Feb 28: Did the VA destroy EHR data to reduce appointment backlog?

healthcare’s future
As if the Department of Veterans Affairs didn’t have enough to deal with, the Daily Caller purports to have evidence that operational inefficiencies within the VA system, which led to a significant backlog in patient exam requests, also led to the deletion of hundreds of patients who logged request more than half a year prior.  While the VA dismissed the report at “scurrilous” and inaccurate, audio from an internal meeting in 2008 contains directions to delete backlogged requests, which automatically erases any record that the request was made in the first place.
“The committee was called System Redesign and the purpose of the meeting was to figure out ways to correct the department’s efficiency.
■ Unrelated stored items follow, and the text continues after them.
(* ===== verification/LzfProps.v ===== *)
(** * LzfProps: decompressing a compressed string gives the string back

    The compressed format as a list of tokens, what the tokens stand for, and the
    proofs that the compressor writes an encoding of tokens that stand for its
    input, that the decompressor expands every such encoding, and that it never
    leaves its arrays, whatever it is given.  The compressor stays inside its arrays for
    every input but one of a single byte. *)

From Stdlib Require Import ZifyBool.
From stdpp Require Import base tactics option strings numbers list.
From S2P Require Import Prelude Lzf.

Local Open Scope Z_scope.

Definition byte (z : Z) : Prop := 0 ≤ z < 256.

Lemma u8_byte z : byte z → u8 z = z.
Proof. unfold byte, u8. intros. by rewrite Z.mod_small by (change (2 ^ 8) with 256; lia). Qed.

Lemma byte_u8 z : byte (u8 z).
Proof. unfold byte, u8. change (2 ^ 8) with 256. apply Z.mod_pos_bound. lia. Qed.

(** ** The format *)

Inductive token :=
  | Run (bs : list Z)
  | Ref (off len : nat).

(** Copying [n] bytes from [off + 1] bytes back, one after the other. *)
Fixpoint copyBack (n off : nat) (acc : list Z) : option (list Z) :=
  match n with
  | O => Some acc
  | S n =>
      if decide (off < length acc)%nat
      then c ← acc !! (length acc - off - 1)%nat; copyBack n off (acc ++ [c])
      else None
  end.

Definition expand (acc : list Z) (t : token) : option (list Z) :=
  match t with
  | Run bs => Some (acc ++ bs)
  | Ref off len => copyBack len off acc
  end.

Definition expandAll (ts : list token) : option (list Z) := foldl (λ acc t, a ← acc; expand a t) (Some []) ts.

Definition encode (t : token) : list Z :=
  match t with
  | Run bs => (Z.of_nat (length bs) - 1) :: bs
  | Ref off len =>
      let o := Z.of_nat off in
      let l := Z.of_nat len - 2 in
      if l <? 7 then [o / 256 + 32 * l; o mod 256] else [o / 256 + 32 * 7; l - 7; o mod 256]
  end.

Definition tokenOk (t : token) : Prop :=
  match t with
  | Run bs => (1 ≤ length bs ≤ 32)%nat ∧ Forall byte bs
  | Ref off len => Z.of_nat off < MAX_OFF ∧ 3 ≤ Z.of_nat len ≤ MAX_REF
  end.

Definition encodeAll (ts : list token) : list Z := concat (encode <$> ts).

Lemma encodeAll_app ts us : encodeAll (ts ++ us) = encodeAll ts ++ encodeAll us.
Proof. unfold encodeAll. by rewrite fmap_app, concat_app. Qed.

Lemma encodeAll_one t : encodeAll [t] = encode t.
Proof. unfold encodeAll. cbn. apply app_nil_r. Qed.

Lemma expandAll_app ts acc t : expandAll ts = Some acc → expandAll (ts ++ [t]) = expand acc t.
Proof. intros Hts. unfold expandAll in *. by rewrite foldl_app, Hts. Qed.

Lemma expand_cons acc t ts x : foldl (λ acc t, a ← acc; expand a t) (Some acc) (t :: ts) = Some x →
  ∃ acc', expand acc t = Some acc' ∧ foldl (λ acc t, a ← acc; expand a t) (Some acc') ts = Some x.
Proof.
  cbn. destruct (expand acc t) as [acc'|]; cbn; [by exists acc'|].
  assert (∀ us, foldl (λ acc t, a ← acc; expand a t) None us = None) as -> by by induction us. done.
Qed.

(** ** Copying back *)

Lemma copyBack_step n off acc : (off < length acc)%nat → ∃ c, acc !! (length acc - off - 1)%nat = Some c ∧
  copyBack (S n) off acc = copyBack n off (acc ++ [c]).
Proof.
  intros Hoff. destruct (lookup_lt_is_Some_2 acc (length acc - off - 1)) as [c Hc]; [lia|].
  exists c. split; [done|]. cbn. rewrite decide_True by done. by rewrite Hc.
Qed.

Lemma copyBack_length n off acc : (off < length acc)%nat →
  ∃ acc', copyBack n off acc = Some acc' ∧ length acc' = (length acc + n)%nat ∧ take (length acc) acc' = acc ∧
    (Forall byte acc → Forall byte acc').
Proof.
  revert acc. induction n as [|n IH]; intros acc Hoff.
  { exists acc. split_and!; [done|lia|by rewrite take_ge|done]. }
  destruct (copyBack_step n off acc Hoff) as (c & Hc & ->).
  destruct (IH (acc ++ [c])) as (acc' & -> & Hlen & Htake & Hb); [rewrite length_app; cbn; lia|].
  exists acc'. rewrite length_app in *. cbn in Hlen, Htake. split_and!; [done|lia| |].
  - apply (f_equal (take (length acc))) in Htake. rewrite take_take, take_app_length in Htake.
    by rewrite Nat.min_l in Htake by lia.
  - intros Hacc. apply Hb. apply Forall_app. split; [done|]. apply Forall_singleton. by eapply Forall_lookup_1.
Qed.

(** Copying back from an input that repeats itself goes on with the input. *)
Lemma copyBack_repeats n off p (x : list Z) : (off < p)%nat → (p + n ≤ length x)%nat →
  (∀ i, (i < n)%nat → x !! (p - off - 1 + i)%nat = x !! (p + i)%nat) →
  copyBack n off (take p x) = Some (take (p + n) x).
Proof.
  revert p. induction n as [|n IH]; intros p Hoff Hlen Heq; [by rewrite Nat.add_0_r|].
  destruct (copyBack_step n off (take p x)) as (c & Hc & ->); [rewrite length_take; lia|].
  rewrite length_take, Nat.min_l, lookup_take_lt in Hc by lia.
  specialize (Heq 0%nat ltac:(lia)) as Heq0. rewrite !Nat.add_0_r, Hc in Heq0.
  assert (take p x ++ [c] = take (S p) x) as -> by (symmetry; by apply take_S_r).
  rewrite IH; [do 2 f_equal; lia|lia|lia|]. intros i Hi. specialize (Heq (S i) ltac:(lia)).
  replace (S p - off - 1 + i)%nat with (p - off - 1 + S i)%nat by lia. rewrite Heq. f_equal. lia.
Qed.

(** A reference to bytes that end before the output is a copy of them. *)
Lemma copyBack_disjoint n off acc : (off < length acc)%nat → (n ≤ off + 1)%nat →
  copyBack n off acc = Some (acc ++ take n (drop (length acc - off - 1) acc)).
Proof.
  intros Hoff Hn. set (r := (length acc - off - 1)%nat).
  assert (∀ k, (k ≤ n)%nat → copyBack k off (acc ++ take (n - k) (drop r acc)) = Some (acc ++ take n (drop r acc))) as Hk.
  { induction k as [|k IH]; intros Hk; [by rewrite Nat.sub_0_r|].
    assert (length (take (n - S k) (drop r acc)) = (n - S k)%nat) as Hl by (rewrite length_take, length_drop; lia).
    destruct (copyBack_step k off (acc ++ take (n - S k) (drop r acc))) as (c & Hc & ->); [rewrite length_app; lia|].
    rewrite <-IH by lia. f_equal. rewrite <-app_assoc. f_equal.
    replace (n - k)%nat with (S (n - S k)) by lia. symmetry. apply take_S_r.
    rewrite length_app, Hl, lookup_app_l in Hc by lia. rewrite lookup_drop, <-Hc. f_equal. lia. }
  specialize (Hk n ltac:(lia)). by rewrite Nat.sub_diag, take_0, app_nil_r in Hk.
Qed.

(** ** The decompressor *)

Section Decompress.
Context (in_data : list Z).

(** The bytes [pre] of the input have been read and [acc] has been written. *)
Definition expanded (pre acc tail : list Z) : unlzf :=
  mkUnlzf (Z.of_nat (length pre)) (Z.of_nat (length acc)) (acc ++ tail).

Lemma nextByte_run pre c post acc tail : in_data = pre ++ c :: post →
  nextByte in_data (expanded pre acc tail) = Ok (c, expanded (pre ++ [c]) acc tail).
Proof.
  intros ->. unfold nextByte. rewrite bind_get. cbn [expanded d_ip d_op d_out].
  replace (Z.of_nat (length pre) <? 0) with false by lia.
  rewrite Nat2Z.id, list_lookup_middle by done. cbn [deref].
  unfold expanded. by rewrite length_app, Nat2Z.inj_add.
Qed.

Lemma appendByte_run pre acc t tail c : byte c →
  appendByte c (expanded pre acc (t :: tail)) = Ok (tt, expanded pre (acc ++ [c]) tail).
Proof.
  intros Hc. unfold appendByte. rewrite bind_get. unfold d_end. cbn [expanded d_ip d_op d_out].
  rewrite length_app. cbn [length]. replace (_ && _) with true by lia. unfold put, expanded. do 2 f_equal.
  f_equal; [rewrite length_app; cbn; lia|].
  by rewrite Nat2Z.id, insert_app_r_alt, Nat.sub_diag, u8_byte, <-app_assoc by (done || lia).
Qed.

Lemma copyRun_run bs : ∀ pre post acc tail, in_data = pre ++ bs ++ post → Forall byte bs →
  (length bs ≤ length tail)%nat →
  copyRun in_data (length bs) (expanded pre acc tail) = Ok (tt, expanded (pre ++ bs) (acc ++ bs) (drop (length bs) tail)).
Proof.
  induction bs as [|c bs IH]; intros pre post acc tail Hin Hb Hlen; [by rewrite !app_nil_r, drop_0|].
  apply Forall_cons in Hb as [Hc Hb]. destruct tail as [|t tail]; [cbn in Hlen; lia|]. cbn [length copyRun].
  rewrite (bind_run _ _ _ _ _ (nextByte_run pre c (bs ++ post) acc (t :: tail) Hin)).
  rewrite (bind_run _ _ _ _ _ (appendByte_run _ acc t tail c Hc)).
  rewrite (IH _ post) by (rewrite <-?app_assoc; cbn in *; done || lia). by rewrite <-!app_assoc.
Qed.

Lemma copyRef_run n : ∀ off pre acc tail acc', Forall byte acc → (off < length acc)%nat → (n ≤ length tail)%nat →
  copyBack n off acc = Some acc' →
  copyRef n (Z.of_nat (length acc - off - 1)) (expanded pre acc tail) = Ok (tt, expanded pre acc' (drop n tail)).
Proof.
  induction n as [|n IH]; intros off pre acc tail acc' Hb Hoff Hlen Hcopy; [by injection Hcopy as <-; rewrite drop_0|].
  destruct (copyBack_step n off acc Hoff) as (c & Hc & Heq). rewrite Heq in Hcopy.
  destruct tail as [|t tail]; [cbn in Hlen; lia|]. cbn [copyRef].
  assert (byte c) as Hbc by by eapply Forall_lookup_1.
  assert (outAt (Z.of_nat (length acc - off - 1)) (expanded pre acc (t :: tail)) = Ok (c, expanded pre acc (t :: tail))) as Hout.
  { unfold outAt. rewrite bind_get. cbn [expanded d_out]. replace (_ <? 0) with false by lia.
    by rewrite Nat2Z.id, lookup_app_l, Hc by lia. }
  rewrite (bind_run _ _ _ _ _ Hout), (bind_run _ _ _ _ _ (appendByte_run _ acc t tail c Hbc)).
  replace (Z.of_nat (length acc - off - 1) + 1) with (Z.of_nat (length (acc ++ [c]) - off - 1)) by (rewrite length_app; cbn; lia).
  apply IH; [|rewrite length_app; cbn; lia|cbn in Hlen; lia|done]. by apply Forall_app; split; [|apply Forall_singleton].
Qed.

Lemma memcpy_run off len pre acc tail : (off < length acc)%nat → (len ≤ off + 1)%nat → (len ≤ length tail)%nat →
  memcpy (Z.of_nat (length acc - off - 1)) (Z.of_nat len) (expanded pre acc tail) =
  Ok (tt, expanded pre (acc ++ take len (drop (length acc - off - 1) acc)) (drop len tail)).
Proof.
  intros Hoff Hl Hlen. unfold memcpy. rewrite bind_get. unfold d_end. cbn [expanded d_ip d_op d_out].
  rewrite length_app. replace (_ && _ && _ && _) with true by lia. unfold put, expanded. do 2 f_equal.
  f_equal; [rewrite length_app, length_take, length_drop; lia|].
  rewrite !Nat2Z.id, take_app_length, <-app_assoc. f_equal. f_equal.
  - rewrite drop_app_le, take_app_le by (rewrite ?length_drop; lia). done.
  - replace (Z.to_nat _) with (length acc + len)%nat by lia. by rewrite <-drop_drop, drop_app_length.
Qed.
(* ===== verification/SkiplistProps.v ===== *)
(** * SkiplistProps: skip lists implement sorted sequences

    The contents of a skip list are a sequence of nodes with their heights.  [links]
    says that the levels of the nodes in the heap hold the pointers and spans of that
    sequence; every operation keeps it, and returns what the operation on the sequence
    returns. *)

From Stdlib Require Import Ascii String ZifyBool.
From stdpp Require Import base tactics option strings numbers gmap fin_maps sorting list.
From S2P Require Import Prelude Util Object Double Skiplist.

Local Open Scope Z_scope.

#[local] Arguments Nat.ltb : simpl never.

(** ** Sequences of nodes *)

Record zn := mkZn { zl : loc; zs : double; ze : bytes; zh : nat }.

(** The next node of a level after a place, and the span up to it. *)
Fixpoint fwd (i : nat) (l : list zn) : option loc :=
  match l with
  | [] => None
  | n :: l => if (i <? zh n)%nat then Some (zl n) else fwd i l
  end.

Fixpoint dist (i : nat) (l : list zn) : Z :=
  match l with
  | [] => 0
  | n :: l => if (i <? zh n)%nat then 1 else 1 + dist i l
  end.

(** The last place of a level in a sequence; 0 is the header. *)
Fixpoint lastAt (i : nat) (l : list zn) : nat :=
  match l with
  | [] => 0
  | n :: l => match lastAt i l with O => if (i <? zh n)%nat then 1 else 0 | S p => S (S p) end
  end.

(** No node has the level. *)
Definition low (i : nat) (l : list zn) : Prop := Forall (λ n, (zh n ≤ i)%nat) l.

Lemma fwd_low i l : low i l ↔ fwd i l = None.
Proof.
  induction l as [|n l IH]; cbn; [by split; [|constructor]|]. unfold low in *. rewrite Forall_cons.
  destruct (Nat.ltb_spec i (zh n)); (split; [intros [? ?]|intros ?]).
  - lia.
  - done.
  - by apply IH.
  - split; [lia|by apply IH].
Qed.

Lemma fwd_app_low i s t : low i s → fwd i (s ++ t) = fwd i t.
Proof. induction 1 as [|n s Hn _ IH]; cbn; [done|]. destruct (Nat.ltb_spec i (zh n)); [lia|done]. Qed.
(* ===== verification/ProtocolProps.v ===== *)
(** * ProtocolProps: requests are read back as they were written

    A stream of well-formed requests gives these requests, however the network cuts
    it into pieces; no stream of bytes makes the parser fail an assertion, leave the
    buffer or overrun the argument array. *)

From Stdlib Require Import Ascii String ZifyBool.
From stdpp Require Import base tactics option strings numbers list.
From S2P Require Import Prelude Util Object SdsArgs Protocol.

Local Open Scope Z_scope.
Local Open Scope prog_scope.

(** ** Strings *)

Lemma strchr_app (p q : bytes) c : c ∉ p → NUL ∉ p → strchr (p ++ c :: q) c = Some (Z.of_nat (length p)).
Proof.
  intros Hc Hn. induction p as [|a p IH]; cbn; [by rewrite bool_decide_eq_true_2|].
  apply not_elem_of_cons in Hc as [Hac Hc], Hn as [Hna Hn].
  rewrite !bool_decide_eq_false_2, IH by done. cbn. f_equal. lia.
Qed.

Lemma strchr_None (p : bytes) c : c ∉ p → strchr p c = None.
Proof.
  intros Hc. induction p as [|a p IH]; cbn; [done|]. apply not_elem_of_cons in Hc as [Hac Hc].
  rewrite bool_decide_eq_false_2, IH by done. by case_match.
Qed.

Lemma strchr_Some (p : bytes) c i : strchr p c = Some i → ∃ q r, p = q ++ c :: r ∧ i = Z.of_nat (length q).
Proof.
  revert i. induction p as [|a p IH]; intros i; cbn; [done|].
  destruct (bool_decide_reflect (a = c)) as [->|Hne]; [intros [= <-]; by exists [], p|].
  case_match; [done|]. destruct (strchr p c) as [j|]; [|done]. intros [= <-].
  destruct (IH j) as (q & r & -> & ->); [done|]. exists (a :: q), r. split; [done|]. cbn. lia.
Qed.

Lemma sdsrange_drop s pos : 0 ≤ pos ≤ sdslen s → sdsrange s pos (-1) = drop (Z.to_nat pos) s.
Proof.
  unfold sdsrange. change (-1 <? 0) with true. intros Hpos. destruct (Z.eqb_spec (sdslen s) 0) as [Hz|Hz].
  { unfold sdslen in *. destruct s; [by rewrite drop_nil|cbn in *; lia]. }
  replace (pos <? 0) with false by lia. rewrite Z.max_l by (unfold sdslen in *; lia).
  destruct (Z.ltb_spec (sdslen s + -1) pos) as [Hlt|Hle].
  - rewrite (drop_ge s (Z.to_nat pos)); [done|]. unfold sdslen in *. lia.
  - replace (_ - pos + 1 =? 0) with false by lia. cbn [negb].
    rewrite (proj2 (Z.leb_gt (sdslen s) pos)), (proj2 (Z.leb_gt (sdslen s) (sdslen s + -1))) by lia.
    apply take_ge. rewrite length_drop. unfold sdslen in *. lia.
Qed.

(** ** Lines *)

(** The position is inside the buffer. *)
Definition inside (s : input) : Prop := 0 ≤ qb_pos s ≤ sdslen (querybuf s).

Lemma length_unread s : inside s → Z.of_nat (length (unread s)) = sdslen (querybuf s) - qb_pos s.
Proof. unfold inside, unread, sdslen. intros. rewrite length_drop. lia. Qed.

Lemma bufPtr_run s : inside s → bufPtr s = Ok (unread s, s).
Proof. intros [H1 H2]. unfold bufPtr. rewrite bind_get. by rewrite (proj2 (Z.leb_le _ _) H1), (proj2 (Z.leb_le _ _) H2). Qed.

Lemma bufRead_run p off n s : 0 ≤ off → 0 ≤ n → off + n ≤ sdslen p →
  bufRead p off n s = Ok (take (Z.to_nat n) (drop (Z.to_nat off) p), s).
Proof. intros. unfold bufRead. by replace (_ && _) with true by lia. Qed.

Lemma charAtPos_run s : inside s → charAtPos s = Ok (peek (unread s) 0, s).
Proof. intros Hin. unfold charAtPos. by rewrite (bind_run _ _ _ _ _ (bufPtr_run s Hin)). Qed.

(** Moving the position over the first bytes. *)
Lemma unread_set_pos s (p q : bytes) n : inside s → unread s = p ++ q → n = Z.of_nat (length p) →
  inside (set_pos (qb_pos s + n) s) ∧ unread (set_pos (qb_pos s + n) s) = q.
Proof.
  intros Hin Hu ->. pose proof (length_unread s Hin) as Hl. rewrite Hu, length_app in Hl.
  unfold inside, unread in *. cbn. split; [lia|]. rewrite Z2Nat.inj_add, Nat2Z.id by lia.
  by rewrite <-drop_drop, Hu, drop_app_length.
Qed.

Lemma unread_trim s : inside s → sdsrange (querybuf s) (qb_pos s) (-1) = unread s.
Proof. apply sdsrange_drop. Qed.
(* ===== verification/Backlog.v ===== *)
(** * Backlog: the replication backlog, src/src/replication.c

    A master keeps the last bytes of its replication stream in a circular buffer, so
    that a replica that was disconnected can go on from its offset ([PSYNC]).  The
    model has the buffer, its counters, the replication identifiers, and the decision
    of [masterTryPartialResynchronization].  Offsets are [long long] in the code; they
    count bytes sent and do not come near the limit, so they are [Z] here.  What
    [zmalloc] leaves in the buffer is arbitrary ([fresh]).  Replicas are numbers; the write
    to the connection of a replica can be short. *)

From Stdlib Require Import Ascii String ZifyBool.
From stdpp Require Import base tactics option strings numbers list.
From S2P Require Import Prelude Util.

Local Open Scope Z_scope.

Definition CONFIG_REPL_BACKLOG_MIN_SIZE : Z := 1024 * 16.

Record repl := mkRepl {
  repl_backlog : option bytes;
  repl_backlog_size : Z;
  repl_backlog_histlen : Z;
  repl_backlog_idx : Z;
  repl_backlog_off : Z;
  master_repl_offset : Z;
  master_repl_meaningful_offset : Z;
  replid : bytes;
  replid2 : bytes;
  second_replid_offset : Z;
  slaves : list nat }.

Definition set_backlog (b : option bytes) (size histlen idx off : Z) (s : repl) : repl :=
  mkRepl b size histlen idx off (master_repl_offset s) (master_repl_meaningful_offset s)
    (replid s) (replid2 s) (second_replid_offset s) (slaves s).
Definition set_offsets (off meaningful : Z) (s : repl) : repl :=
  mkRepl (repl_backlog s) (repl_backlog_size s) (repl_backlog_histlen s) (repl_backlog_idx s) (repl_backlog_off s)
    off meaningful (replid s) (replid2 s) (second_replid_offset s) (slaves s).
Definition set_ids (id id2 : bytes) (second : Z) (s : repl) : repl :=
  mkRepl (repl_backlog s) (repl_backlog_size s) (repl_backlog_histlen s) (repl_backlog_idx s) (repl_backlog_off s)
    (master_repl_offset s) (master_repl_meaningful_offset s) id id2 second (slaves s).
(** [listAddNodeTail(server.slaves,c)] *)
Definition add_slave (c : nat) (s : repl) : repl :=
  mkRepl (repl_backlog s) (repl_backlog_size s) (repl_backlog_histlen s) (repl_backlog_idx s) (repl_backlog_off s)
    (master_repl_offset s) (master_repl_meaningful_offset s) (replid s) (replid2 s) (second_replid_offset s)
    (slaves s ++ [c]).

Section Backlog.
Context (fresh : nat → ascii).

Definition zmalloc (size : Z) : bytes := fresh <$> seq 0 (Z.to_nat size).

(** ** The buffer *)

Definition createReplicationBacklog : M repl unit :=
  s ← get;
  serverAssert (bool_decide (repl_backlog s = None)) "createReplicationBacklog" ;;
  put (set_backlog (Some (zmalloc (repl_backlog_size s))) (repl_backlog_size s) 0 0 (master_repl_offset s + 1) s).

Definition resizeReplicationBacklog (newsize : Z) : M repl unit :=
  s ← get;
  let newsize := if newsize <? CONFIG_REPL_BACKLOG_MIN_SIZE then CONFIG_REPL_BACKLOG_MIN_SIZE else newsize in
  if repl_backlog_size s =? newsize then mret tt else
  match repl_backlog s with
  | Some _ => put (set_backlog (Some (zmalloc newsize)) newsize 0 0 (master_repl_offset s + 1) s)
  | None => put (set_backlog None newsize (repl_backlog_histlen s) (repl_backlog_idx s) (repl_backlog_off s) s)
  end.

Definition freeReplicationBacklog : M repl unit :=
  s ← get;
  serverAssert (bool_decide (slaves s = [])) "freeReplicationBacklog" ;;
  modify (λ s, set_backlog None (repl_backlog_size s) (repl_backlog_histlen s) (repl_backlog_idx s) (repl_backlog_off s) s).

(** [memcpy(server.repl_backlog+idx, p, ...)] *)
Definition writeBacklog (idx : Z) (p : bytes) : M repl unit :=
  s ← get;
  buf ← deref (repl_backlog s) "feedReplicationBacklog";
  if (0 <=? idx) && (idx + Z.of_nat (length p) <=? Z.of_nat (length buf)) then
    put (set_backlog (Some (take (Z.to_nat idx) buf ++ p ++ drop (Z.to_nat idx + length p) buf))
           (repl_backlog_size s) (repl_backlog_histlen s) (repl_backlog_idx s) (repl_backlog_off s) s)
  else fail (BadPointer "feedReplicationBacklog").

(** The loop [while(len)]: [p] is what is left to write, and every round writes at
    least one byte of it. *)
Fixpoint feedLoop (fuel : nat) (p : bytes) : M repl unit :=
  if bool_decide (p = []) then mret tt else
  match fuel with
  | O => fail (AssertFailed "feedReplicationBacklog: fuel")
  | S fuel =>
      s ← get;
      let room := repl_backlog_size s - repl_backlog_idx s in
      let thislen := if Z.of_nat (length p) <? room then Z.of_nat (length p) else room in
      writeBacklog (repl_backlog_idx s) (take (Z.to_nat thislen) p) ;;
      modify (λ s, let idx := repl_backlog_idx s + thislen in
        set_backlog (repl_backlog s) (repl_backlog_size s) (repl_backlog_histlen s + thislen)
          (if idx =? repl_backlog_size s then 0 else idx) (repl_backlog_off s) s) ;;
      feedLoop fuel (drop (Z.to_nat thislen) p)
  end.

Definition feedReplicationBacklog (p : bytes) : M repl unit :=
  modify (λ s, let off := master_repl_offset s + Z.of_nat (length p) in set_offsets off off s) ;;
  feedLoop (length p) p ;;
  modify (λ s, let histlen := if repl_backlog_size s <? repl_backlog_histlen s then repl_backlog_size s
                              else repl_backlog_histlen s in
    set_backlog (repl_backlog s) (repl_backlog_size s) histlen (repl_backlog_idx s)
      (master_repl_offset s - histlen + 1) s).

(** [sdsnewlen(server.repl_backlog + j, thislen)] *)
Definition readBacklog (j thislen : Z) : M repl bytes :=
  s ← get;
  buf ← deref (repl_backlog s) "addReplyReplicationBacklog";
  if (0 <=? j) && (0 <=? thislen) && (j + thislen <=? Z.of_nat (length buf)) then
    mret (take (Z.to_nat thislen) (drop (Z.to_nat j) buf))
  else fail (BadPointer "addReplyReplicationBacklog").

(** The loop [while(len)]; the bytes are those queued for the replica.  It runs at
    most twice. *)
Fixpoint replyLoop (fuel : nat) (j len : Z) : M repl bytes :=
  if len =? 0 then mret [] else
  match fuel with
  | O => fail (AssertFailed "addReplyReplicationBacklog: fuel")
  | S fuel =>
      s ← get;
      let thislen := if repl_backlog_size s - j <? len then repl_backlog_size s - j else len in
      x ← readBacklog j thislen;
      y ← replyLoop fuel 0 (len - thislen);
      mret (x ++ y)
  end.

Definition addReplyReplicationBacklog (offset : Z) : M repl bytes :=
  s ← get;
  if repl_backlog_histlen s =? 0 then mret [] else
  let skip := offset - repl_backlog_off s in
  let j := Z.rem (repl_backlog_idx s + (repl_backlog_size s - repl_backlog_histlen s)) (repl_backlog_size s) in
  let j := Z.rem (j + skip) (repl_backlog_size s) in
  replyLoop 2 j (repl_backlog_histlen s - skip).

(** ** The final PINGs of the stream *)

(** The PING of [replicationCron]: it does not move the meaningful offset. *)
Definition feedPing (p : bytes) : M repl unit :=
  before_ping ← gets master_repl_meaningful_offset;
  feedReplicationBacklog p ;;
  modify (λ s, set_offsets (master_repl_offset s) before_ping s).

Definition adjustMeaningfulReplOffset : M repl bool :=
  s ← get;
  if master_repl_meaningful_offset s <? master_repl_offset s then
    let delta := master_repl_offset s - master_repl_meaningful_offset s in
    put (set_offsets (master_repl_meaningful_offset s) (master_repl_meaningful_offset s)
      (if repl_backlog_histlen s <=? delta then
         set_backlog (repl_backlog s) (repl_backlog_size s) 0 0 (repl_backlog_off s) s
       else
         set_backlog (repl_backlog s) (repl_backlog_size s) (repl_backlog_histlen s - delta)
           (Z.rem (repl_backlog_idx s + (repl_backlog_size s - delta)) (repl_backlog_size s)) (repl_backlog_off s) s)) ;;
    mret true
  else mret false.

(** ** Replication identifiers *)

(** [getRandomHexChars] gives [id]. *)
Definition changeReplicationId (id : bytes) : M repl unit :=
  modify (λ s, set_ids id (replid2 s) (second_replid_offset s) s).

Definition clearReplicationId2 : M repl unit :=
  modify (λ s, set_ids (replid s) (replicate 40 "0"%char) (-1) s).

Definition shiftReplicationId (id : bytes) : M repl unit :=
  modify (λ s, set_ids (replid s) (replid s) (master_repl_offset s + 1) s) ;;
  changeReplicationId id.

Definition tolower (c : ascii) : ascii :=
  if (65 <=? code c) && (code c <=? 90) then ascii_of_nat (Z.to_nat (code c + 32)) else c.

(** [strcasecmp(a, b) == 0] *)
Definition strcaseeq (a b : bytes) : bool := bool_decide ((tolower <$> a) = (tolower <$> b)).

(** The line that accepts a partial resynchronization. *)
Definition continueLine (psync2 : bool) (id : bytes) : bytes :=
  if psync2 then list_ascii_of_string "+CONTINUE " ++ id ++ ["013"; "010"]%char
  else list_ascii_of_string "+CONTINUE" ++ ["013"; "010"]%char.

(** How [masterTryPartialResynchronization] ends: with [C_ERR], with [C_OK] after
    [freeClientAsync] because the line was not written, or with [C_OK] and the data that
    is queued after the line. *)
Inductive psyncResult := NeedFullResync | FreedAsync | Continued (line data : bytes).

(** [connWrite] is what the function of that name returns for the line; [psync2] is
    [SLAVE_CAPA_PSYNC2]; [psync_offset] is [None] when the argument is not a number, and an
    error is replied. *)
Definition masterTryPartialResynchronization (c : nat) (psync2 : bool) (connWrite : bytes → Z)
    (master_replid : bytes) (psync_offset : option Z) : M repl psyncResult :=
  match psync_offset with
  | None => mret NeedFullResync
  | Some psync_offset =>
      s ← get;
      if negb (strcaseeq master_replid (replid s)) &&
         (negb (strcaseeq master_replid (replid2 s)) || (second_replid_offset s <? psync_offset))
      then mret NeedFullResync
      else if bool_decide (repl_backlog s = None) || (psync_offset <? repl_backlog_off s) ||
              (repl_backlog_off s + repl_backlog_histlen s <? psync_offset)
      then mret NeedFullResync
      else
        modify (add_slave c) ;;
        let buf := continueLine psync2 (replid s) in
        if negb (connWrite buf =? Z.of_nat (length buf)) then mret FreedAsync
        else x ← addReplyReplicationBacklog psync_offset; mret (Continued buf x)
  end.

End Backlog.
And one of the issues at the time was the backlog,” explained Oliver Mitchell, a former patient services assistant in the VA Greater Los Angeles Medical Center.  Mitchell claims that VA Greater Los Angeles Radiology Department Chief Dr. Suzie El-Saden gave him direction to cut appointment requests that had been sitting for six to nine months, effectively deleting the paper trail of poor efficiency and productivity that would drag down the facility’s reporting stats.
“We just didn’t have the resources to conduct all of those exams. Basically we would get about 3,000 requests a month for [medical] exams, but in a 30-day period we only had the resources to do about 800. That rolls over to the next month and creates a backlog,” Mitchell said. ”It’s a numbers thing. The waiting list counts against the hospitals efficiency. The longer the veteran waits for an exam that counts against the hospital as far as productivity is concerned.”  Mitchell also says that the complaint he filed with the VA Inspector General was not followed with a full investigation, and bringing attention to the situation later caused him to lose his job.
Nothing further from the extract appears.